■ **Exercise description**
Please work out how many lines in the data below contain "mret", and reply with that number alone.

■ **Provided entries**
(** The body of the loop over the injection experiments; the state is the
    list [actors].  The lines printed when [verbose] are left out. *)
Definition tract_step (self : ABA) (color_by : string) (others_alpha : Q)
    (VIP_regions : list string) (include_all_inj_regions : bool)
    (extract_region_from_inj_coords : extract_arg)
    (display_injection_volume : bool)
    (actors : list shape) (tc : tract_item * pyval) : result (list shape) :=
  let '(it, color) := tc in
  t ← item_tract it;
  inj_structures ← tract_inj_structures self include_all_inj_regions t;
  let alpha := tract_alpha color_by others_alpha VIP_regions inj_structures in
  if Qeq_bool alpha 0 then mret actors
  else
    keep ← check_injection_coords self extract_region_from_inj_coords t;
    if negb keep then mret actors
    else
      let actors :=
        if display_injection_volume
        then actors ++ [Sphere (injection_coordinates t) color
                          (INJECTION_VOLUME_SIZE * injection_volume t) TRACTO_ALPHA]
        else actors in
      let points := path t in
      mret (actors ++ [Tube points TRACTO_RADIUS color alpha TRACTO_RES]).

Definition get_tractography (self : ABA) (tractography : tractography_arg)
    (color : pyval) (color_by : string) (others_alpha : Q)
    (VIP_regions : regions_arg) (VIP_color others_color : pyval)
    (include_all_inj_regions : bool)
    (extract_region_from_inj_coords : extract_arg)
    (display_injection_volume : bool) : result (list shape) :=
  tractography ← check_tractography tractography;
  VIP_regions ←
    match VIP_regions with
    | RegionsList l => mret l
    | RegionsOther => Raise ValueError
    end;
  COLORS ← tractography_colors self tractography color color_by VIP_regions
              VIP_color others_color include_all_inj_regions;
  for_fold
    (tract_step self color_by others_alpha VIP_regions include_all_inj_regions
       extract_region_from_inj_coords display_injection_volume)
    (zip tractography COLORS) [].

End Tractography.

■ **Task result**
4